If this strategic shift had any positive for consumers then Nokia would be including QT on their WindowsPhone 7 handsets as a means of allowing app developers to develop for multiple platforms more effectively (right now the absence of QT on the proprietary platforms creates much waste and rework for mobile app developers). The exclusion of that toolkit sends a very clear "Choice is not Welcome" message and signals the intent to reduce or eliminate any real choice for consumers saddled with Nokia's future "smart" handsets by further restricting the availability of great mobile applications to a subset of platforms, rather than using the leverage of this deal to enable more competition.

"Except that what you say would be entirely baseless.
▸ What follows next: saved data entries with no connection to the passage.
Lemma connect_calls (env : environment) (d0 : desired) (w w1 : world B)
  (r : result (@session B)) :
  connect env d0 w = (r, w1) ->
  fw_state w1 = fw_state w
  /\ exists cs, calls w1 = calls w ++ cs /\ forallb is_bookkeeping cs = true.
Proof.
  unfold connect, offline_zone, connected_zone.
  repeat match goal with
         | |- context [if ?c then _ else _] => destruct c; simpl
         | |- context [match zone d0 with _ => _ end] => destruct (zone d0); simpl
         end;
    intro H; inversion H; subst; simpl; (split; [reflexivity|]);
    try (exists []; rewrite app_nil_r; split; reflexivity);
    eexists; rewrite <- ?app_assoc; split; reflexivity.
Qed.

Variables (check_mode : bool) (z : string) (d : desired).

(** A property of calls holds of every call of the modification part
    once it holds of what the plan's guarded steps, the target block and
    the commit can issue. *)
Lemma modification_calls_forall (P : call -> Prop) (l : locals B) :
  (forall s c, In s (plan d) -> from_step check_mode s c -> P c) ->
  (truthy (permanent d) = true -> P GetTarget) ->
  (forall t, truthy (permanent d) = true -> target d = Some t ->
             check_mode = false -> P (SetTarget t)) ->
  (truthy (permanent d) = true -> P Commit) ->
  Forall P (modification_calls check_mode z d l).
Proof.
  intros Hs Hg Ht Hc. unfold modification_calls.
  apply Forall_app. split; [|apply Forall_app; split].
  - eapply Forall_impl; [|apply plan_calls_from].
    intros c [s [Hin Hf]]. eapply Hs; eassumption.
  - unfold target_calls. destruct (target d) as [t|] eqn:Et; [|constructor].
    destruct (truthy (permanent d)) eqn:Ep; [|constructor].
    constructor; [auto|].
    destruct (String.eqb _ t); [constructor|].
    destruct check_mode eqn:Ec; constructor; [|constructor].
    apply (Ht t); auto.
  - unfold apply_calls. destruct (truthy (permanent d)); repeat constructor.
    auto.
Qed.
(** [s.slice(k)] *)
Definition slice_from (s : string) (k : nat) : string :=
  substring k (String.length s - k) s.

(** [s.charAt(0)] *)
Definition charAt0 (s : string) : string := substring 0 1 s.

(** [s.includes(sub)] *)
Fixpoint includes (s sub : string) : bool :=
  prefix sub s ||
  match s with
  | EmptyString => false
  | String _ s' => includes s' sub
  end.

(** [s.split(sep)] for a one-character separator *)
Fixpoint split (sep : ascii) (s : string) : list string :=
  match s with
  | EmptyString => [EmptyString]
  | String c s' =>
      if Ascii.eqb c sep then EmptyString :: split sep s'
      else match split sep s' with
           | h :: t => String c h :: t
           | [] => [String c EmptyString]
           end
  end.

(** Template-literal rendering of an integer and of a length *)
Definition of_Z (z : Z) : string := NilZero.string_of_int (Z.to_int z).
Definition of_nat (n : nat) : string := NilZero.string_of_uint (Nat.to_uint n).

(** A string without the character [c]: a segment of a path. *)
Fixpoint no_char (c : ascii) (s : string) : bool :=
  match s with
  | EmptyString => true
  | String x s' => negb (Ascii.eqb x c) && no_char c s'
  end.

End JsString.

(** ** JavaScript [Map] with string keys

    A [Map] iterates in insertion order; [set] on a key that is present
    replaces the value where it stands; [delete] removes the entry. *)

Module JsMap.
Section JsMap.
Context {V : Type}.

Definition t := list (string * V).

Definition empty : t := [].

Fixpoint set (k : string) (v : V) (m : t) : t :=
match m with
| [] => [(k, v)]
| (k', v') :: m' =>
    if String.eqb k' k then (k', v) :: m' else (k', v') :: set k v m'
end.

Fixpoint get (k : string) (m : t) : option V :=
match m with
| [] => None
| (k', v') :: m' => if String.eqb k' k then Some v' else get k m'
end.

Fixpoint delete (k : string) (m : t) : t :=
match m with
| [] => []
| (k', v') :: m' =>
    if String.eqb k' k then m' else (k', v') :: delete k m'
end.

(** [new Map(entries)] *)
Definition of_entries (entries : list (string * V)) : t :=
fold_left (fun m kv => set (fst kv) (snd kv) m) entries empty.

Definition keys (m : t) : list string := map fst m.

End JsMap.
Arguments t : clear implicits.
End JsMap.

(** ** The clock

    [Clocked A] is a computation that may read the clock; the state is the
    number of readings consumed so far. *)

Definition Clocked (A : Type) : Type := nat -> A * nat.

Definition ret {A} (a : A) : Clocked A := fun n => (a, n).

Definition bind {A B} (c : Clocked A) (k : A -> Clocked B) : Clocked B :=
  fun n => let (a, n') := c n in k a n'.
Microsoft has no monopoly in the smartphone market."

They used their mole to destroy GNU/Linux strategy of competing company. MeeGo is not only phone OS, it is for netbooks too. Microsoft has monopoly there, and they got it by blackmailing OEMs to drop GNU/Linux. They used their mole to remove competitive threat and hijack a company for peanuts. If this goes through without trial, no company is safe. Consider what they've done to Novell.

What if they tomorrow kidnap CEO of Red Hat and replace him with their mole that looks same as him? And he signs capitulation like this? It could really happen. If Elop goes unpunished, why wouldn't Microsoft try to destroy more companies? They will be stupid not to do it. In fact, they already done that to SGI, Yahoo!, and probably some others too. No company is safe if Elop don't get arrested and if Microsoft don't get investigated for this. Elop just cost a lot of Fins for their jobs, and Finish economy will go into recession when Nokia goes under. And he still has Microsoft shares. That is illegal. He is pumping shares of his old company by destroying the company he is supposed to work for.

The last major European technology company sold. Less European software engineers, fewer jobs in Europe. The market sharks have sold our entire industry and science to the world. The rules of the market ...

Sorry for my harsh words, another unemployed technician.

Truble said:

>> Microsoft has no monopoly in the smartphone market.
>> 2% of market share is far, far away from anything resembling a "monopoly".

Perhaps but I suggest one forgets this "smartphone" idea. My thesis is that a smart phone is a computer, like a PC or laptop or netbook or tablet. Just smaller and with phone hardware on board. A computer is a computer is a computer.

MS has a clear monopoly. QT + KDE + X11 + Linux is in clear competition with MS in all areas of "computer".

Clearly MS having control of Qt, being able to stifle it in all the other classes of computer where it is used is a monopoly situation that should be prevented.

The European commission should investigate this.